**Activity**
A single figure is required: the number of lines below that contain "Inductive".

Records from a collection
──────────────────────────────
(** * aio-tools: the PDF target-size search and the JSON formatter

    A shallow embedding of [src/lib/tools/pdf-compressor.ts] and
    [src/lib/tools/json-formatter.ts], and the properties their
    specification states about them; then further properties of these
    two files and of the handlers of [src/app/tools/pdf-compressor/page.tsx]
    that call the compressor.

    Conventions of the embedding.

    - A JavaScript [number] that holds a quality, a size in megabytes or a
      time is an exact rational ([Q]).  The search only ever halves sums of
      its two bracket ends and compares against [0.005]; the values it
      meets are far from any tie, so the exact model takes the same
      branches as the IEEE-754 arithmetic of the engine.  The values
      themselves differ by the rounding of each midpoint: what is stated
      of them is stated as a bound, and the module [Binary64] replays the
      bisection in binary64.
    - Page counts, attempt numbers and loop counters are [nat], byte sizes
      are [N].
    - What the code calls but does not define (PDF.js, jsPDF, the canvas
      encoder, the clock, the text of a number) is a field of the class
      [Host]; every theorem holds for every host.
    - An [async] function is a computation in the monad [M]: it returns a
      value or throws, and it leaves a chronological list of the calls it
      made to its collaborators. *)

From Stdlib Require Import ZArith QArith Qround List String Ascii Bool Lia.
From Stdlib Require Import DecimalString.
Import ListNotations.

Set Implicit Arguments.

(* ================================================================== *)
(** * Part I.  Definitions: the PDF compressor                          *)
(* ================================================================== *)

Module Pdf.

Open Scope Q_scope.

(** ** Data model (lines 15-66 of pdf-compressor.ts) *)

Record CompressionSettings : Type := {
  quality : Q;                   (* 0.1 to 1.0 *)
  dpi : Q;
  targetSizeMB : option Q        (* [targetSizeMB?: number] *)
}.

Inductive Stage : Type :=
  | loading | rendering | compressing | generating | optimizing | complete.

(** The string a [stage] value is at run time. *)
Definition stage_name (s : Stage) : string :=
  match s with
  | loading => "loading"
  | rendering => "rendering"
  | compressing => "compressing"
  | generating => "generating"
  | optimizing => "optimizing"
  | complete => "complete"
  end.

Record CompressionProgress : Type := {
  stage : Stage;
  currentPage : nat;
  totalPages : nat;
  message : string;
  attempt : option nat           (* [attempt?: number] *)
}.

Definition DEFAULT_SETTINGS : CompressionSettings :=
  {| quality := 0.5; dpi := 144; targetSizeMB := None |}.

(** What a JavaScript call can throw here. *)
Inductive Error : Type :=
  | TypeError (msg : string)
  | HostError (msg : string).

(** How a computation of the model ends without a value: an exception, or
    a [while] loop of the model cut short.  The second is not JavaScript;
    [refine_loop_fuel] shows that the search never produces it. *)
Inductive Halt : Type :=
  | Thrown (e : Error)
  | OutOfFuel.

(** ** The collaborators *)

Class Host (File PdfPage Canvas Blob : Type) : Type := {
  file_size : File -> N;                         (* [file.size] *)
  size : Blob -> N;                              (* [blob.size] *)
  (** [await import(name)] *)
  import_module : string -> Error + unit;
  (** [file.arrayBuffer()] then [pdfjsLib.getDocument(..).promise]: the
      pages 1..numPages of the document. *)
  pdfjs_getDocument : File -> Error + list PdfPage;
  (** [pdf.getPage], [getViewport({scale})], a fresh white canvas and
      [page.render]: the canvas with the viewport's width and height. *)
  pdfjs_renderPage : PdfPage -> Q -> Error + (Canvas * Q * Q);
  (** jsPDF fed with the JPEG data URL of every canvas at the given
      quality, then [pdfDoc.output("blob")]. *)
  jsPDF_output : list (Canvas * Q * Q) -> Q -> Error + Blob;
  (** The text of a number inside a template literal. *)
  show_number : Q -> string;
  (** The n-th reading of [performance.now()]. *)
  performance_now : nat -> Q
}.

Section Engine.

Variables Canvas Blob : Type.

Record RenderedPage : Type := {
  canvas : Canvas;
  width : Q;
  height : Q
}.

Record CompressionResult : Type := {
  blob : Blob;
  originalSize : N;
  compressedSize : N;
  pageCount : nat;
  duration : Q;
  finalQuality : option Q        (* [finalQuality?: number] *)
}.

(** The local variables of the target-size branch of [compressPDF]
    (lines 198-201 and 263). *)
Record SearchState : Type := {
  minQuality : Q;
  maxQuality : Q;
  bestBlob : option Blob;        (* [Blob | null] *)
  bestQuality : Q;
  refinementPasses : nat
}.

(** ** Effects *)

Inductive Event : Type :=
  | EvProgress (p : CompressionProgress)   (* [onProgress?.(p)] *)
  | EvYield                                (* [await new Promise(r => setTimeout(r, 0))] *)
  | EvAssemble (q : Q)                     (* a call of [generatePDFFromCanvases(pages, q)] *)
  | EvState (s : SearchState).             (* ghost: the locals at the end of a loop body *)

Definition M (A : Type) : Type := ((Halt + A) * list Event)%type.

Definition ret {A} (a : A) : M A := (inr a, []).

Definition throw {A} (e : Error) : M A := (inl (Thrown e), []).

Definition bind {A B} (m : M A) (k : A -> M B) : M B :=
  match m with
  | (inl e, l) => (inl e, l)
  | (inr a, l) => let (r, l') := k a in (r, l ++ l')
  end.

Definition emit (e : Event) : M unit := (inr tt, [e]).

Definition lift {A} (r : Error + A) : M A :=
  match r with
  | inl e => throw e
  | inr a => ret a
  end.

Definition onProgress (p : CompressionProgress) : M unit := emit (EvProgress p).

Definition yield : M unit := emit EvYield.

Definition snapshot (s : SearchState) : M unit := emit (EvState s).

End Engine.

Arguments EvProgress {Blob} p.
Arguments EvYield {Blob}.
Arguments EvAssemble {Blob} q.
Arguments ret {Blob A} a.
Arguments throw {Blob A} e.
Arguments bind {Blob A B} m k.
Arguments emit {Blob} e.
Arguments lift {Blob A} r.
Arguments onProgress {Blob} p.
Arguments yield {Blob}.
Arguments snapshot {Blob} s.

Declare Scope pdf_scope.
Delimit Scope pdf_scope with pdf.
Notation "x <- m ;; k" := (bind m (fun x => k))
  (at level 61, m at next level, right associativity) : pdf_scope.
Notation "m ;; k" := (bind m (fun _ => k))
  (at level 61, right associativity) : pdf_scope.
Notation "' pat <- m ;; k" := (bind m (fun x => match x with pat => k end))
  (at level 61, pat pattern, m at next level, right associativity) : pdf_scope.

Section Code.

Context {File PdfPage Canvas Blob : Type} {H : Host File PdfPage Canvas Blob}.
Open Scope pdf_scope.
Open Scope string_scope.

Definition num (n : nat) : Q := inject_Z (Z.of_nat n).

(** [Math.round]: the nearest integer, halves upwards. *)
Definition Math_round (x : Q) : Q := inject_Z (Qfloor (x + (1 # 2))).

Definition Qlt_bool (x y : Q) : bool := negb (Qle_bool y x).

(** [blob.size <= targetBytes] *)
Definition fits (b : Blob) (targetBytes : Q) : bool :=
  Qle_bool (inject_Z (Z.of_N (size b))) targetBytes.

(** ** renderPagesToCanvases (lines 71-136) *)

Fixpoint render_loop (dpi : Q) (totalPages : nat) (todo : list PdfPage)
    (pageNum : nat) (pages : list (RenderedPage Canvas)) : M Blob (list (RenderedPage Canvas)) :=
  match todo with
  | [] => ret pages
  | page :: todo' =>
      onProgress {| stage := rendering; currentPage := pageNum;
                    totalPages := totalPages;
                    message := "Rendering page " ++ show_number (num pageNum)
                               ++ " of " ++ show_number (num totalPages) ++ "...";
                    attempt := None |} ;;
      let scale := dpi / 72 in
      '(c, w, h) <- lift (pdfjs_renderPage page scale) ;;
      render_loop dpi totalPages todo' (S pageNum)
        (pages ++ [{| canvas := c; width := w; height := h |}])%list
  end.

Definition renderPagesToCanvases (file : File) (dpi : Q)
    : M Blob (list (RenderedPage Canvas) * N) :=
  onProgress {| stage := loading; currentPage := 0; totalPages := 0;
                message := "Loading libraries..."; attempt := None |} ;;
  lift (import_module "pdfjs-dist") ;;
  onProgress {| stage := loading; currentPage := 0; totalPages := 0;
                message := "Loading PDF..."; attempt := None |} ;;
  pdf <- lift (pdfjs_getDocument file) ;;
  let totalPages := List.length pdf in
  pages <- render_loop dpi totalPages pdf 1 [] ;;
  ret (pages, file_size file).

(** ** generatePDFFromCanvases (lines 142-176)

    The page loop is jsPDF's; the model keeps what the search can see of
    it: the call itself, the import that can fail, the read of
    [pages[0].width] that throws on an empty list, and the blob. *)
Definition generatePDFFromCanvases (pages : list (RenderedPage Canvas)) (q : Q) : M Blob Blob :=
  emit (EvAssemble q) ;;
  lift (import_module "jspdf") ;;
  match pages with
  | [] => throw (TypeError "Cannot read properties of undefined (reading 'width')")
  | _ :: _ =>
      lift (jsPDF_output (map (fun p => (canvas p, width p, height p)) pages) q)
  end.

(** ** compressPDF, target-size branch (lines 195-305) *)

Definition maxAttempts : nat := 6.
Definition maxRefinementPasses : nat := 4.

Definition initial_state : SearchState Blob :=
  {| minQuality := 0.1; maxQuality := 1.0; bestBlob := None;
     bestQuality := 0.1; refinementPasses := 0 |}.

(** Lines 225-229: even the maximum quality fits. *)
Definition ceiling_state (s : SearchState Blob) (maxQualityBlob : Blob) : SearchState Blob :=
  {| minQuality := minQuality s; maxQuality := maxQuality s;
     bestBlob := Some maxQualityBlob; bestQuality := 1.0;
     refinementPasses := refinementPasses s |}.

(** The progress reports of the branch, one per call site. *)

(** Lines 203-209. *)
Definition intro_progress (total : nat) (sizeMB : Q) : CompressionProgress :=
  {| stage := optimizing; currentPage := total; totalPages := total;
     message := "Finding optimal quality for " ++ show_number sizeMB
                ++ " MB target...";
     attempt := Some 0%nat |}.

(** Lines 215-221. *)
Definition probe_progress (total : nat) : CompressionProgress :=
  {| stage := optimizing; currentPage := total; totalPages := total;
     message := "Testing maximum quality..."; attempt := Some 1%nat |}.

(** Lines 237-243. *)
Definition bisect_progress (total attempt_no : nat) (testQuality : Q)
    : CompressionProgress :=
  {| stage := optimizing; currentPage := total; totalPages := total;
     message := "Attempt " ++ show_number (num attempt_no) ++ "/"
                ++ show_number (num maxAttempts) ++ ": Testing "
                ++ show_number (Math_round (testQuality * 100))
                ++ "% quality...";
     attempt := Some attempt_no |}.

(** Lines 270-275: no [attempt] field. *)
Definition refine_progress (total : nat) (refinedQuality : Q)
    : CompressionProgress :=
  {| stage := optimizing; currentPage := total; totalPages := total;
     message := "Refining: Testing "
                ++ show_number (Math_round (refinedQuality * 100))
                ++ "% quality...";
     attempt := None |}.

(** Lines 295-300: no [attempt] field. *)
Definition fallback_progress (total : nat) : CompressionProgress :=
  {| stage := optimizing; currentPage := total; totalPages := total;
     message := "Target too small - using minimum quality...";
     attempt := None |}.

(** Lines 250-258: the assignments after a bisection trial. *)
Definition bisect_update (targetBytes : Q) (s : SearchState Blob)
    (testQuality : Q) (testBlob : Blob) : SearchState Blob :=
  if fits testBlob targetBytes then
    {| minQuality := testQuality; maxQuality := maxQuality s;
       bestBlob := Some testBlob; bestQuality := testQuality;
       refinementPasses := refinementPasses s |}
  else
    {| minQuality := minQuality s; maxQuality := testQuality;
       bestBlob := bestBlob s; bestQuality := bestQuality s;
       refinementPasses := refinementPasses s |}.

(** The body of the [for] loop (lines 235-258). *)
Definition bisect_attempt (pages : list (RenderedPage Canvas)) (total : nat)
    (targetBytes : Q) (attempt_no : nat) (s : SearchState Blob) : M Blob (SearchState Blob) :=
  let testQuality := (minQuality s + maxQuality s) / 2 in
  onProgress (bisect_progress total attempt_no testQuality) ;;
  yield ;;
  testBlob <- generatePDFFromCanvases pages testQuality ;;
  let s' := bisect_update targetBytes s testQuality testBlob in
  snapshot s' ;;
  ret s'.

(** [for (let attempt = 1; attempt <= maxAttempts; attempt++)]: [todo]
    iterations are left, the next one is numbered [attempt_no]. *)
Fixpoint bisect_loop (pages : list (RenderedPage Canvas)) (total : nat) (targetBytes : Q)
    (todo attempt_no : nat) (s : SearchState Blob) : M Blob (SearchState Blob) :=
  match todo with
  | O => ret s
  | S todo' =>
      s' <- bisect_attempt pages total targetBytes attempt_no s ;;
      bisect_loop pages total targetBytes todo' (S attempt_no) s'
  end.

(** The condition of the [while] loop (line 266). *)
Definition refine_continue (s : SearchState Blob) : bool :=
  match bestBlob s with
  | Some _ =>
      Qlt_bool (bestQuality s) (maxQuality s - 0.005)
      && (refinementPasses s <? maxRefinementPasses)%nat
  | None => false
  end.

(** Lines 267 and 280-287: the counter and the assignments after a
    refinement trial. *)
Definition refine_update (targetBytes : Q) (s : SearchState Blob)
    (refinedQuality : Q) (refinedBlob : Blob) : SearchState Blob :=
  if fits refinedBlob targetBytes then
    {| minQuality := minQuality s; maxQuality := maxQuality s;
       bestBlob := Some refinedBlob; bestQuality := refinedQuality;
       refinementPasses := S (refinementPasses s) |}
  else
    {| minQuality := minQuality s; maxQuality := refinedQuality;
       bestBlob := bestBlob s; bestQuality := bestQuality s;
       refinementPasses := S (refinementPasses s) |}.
──────────────────────────────
**Answer box**
4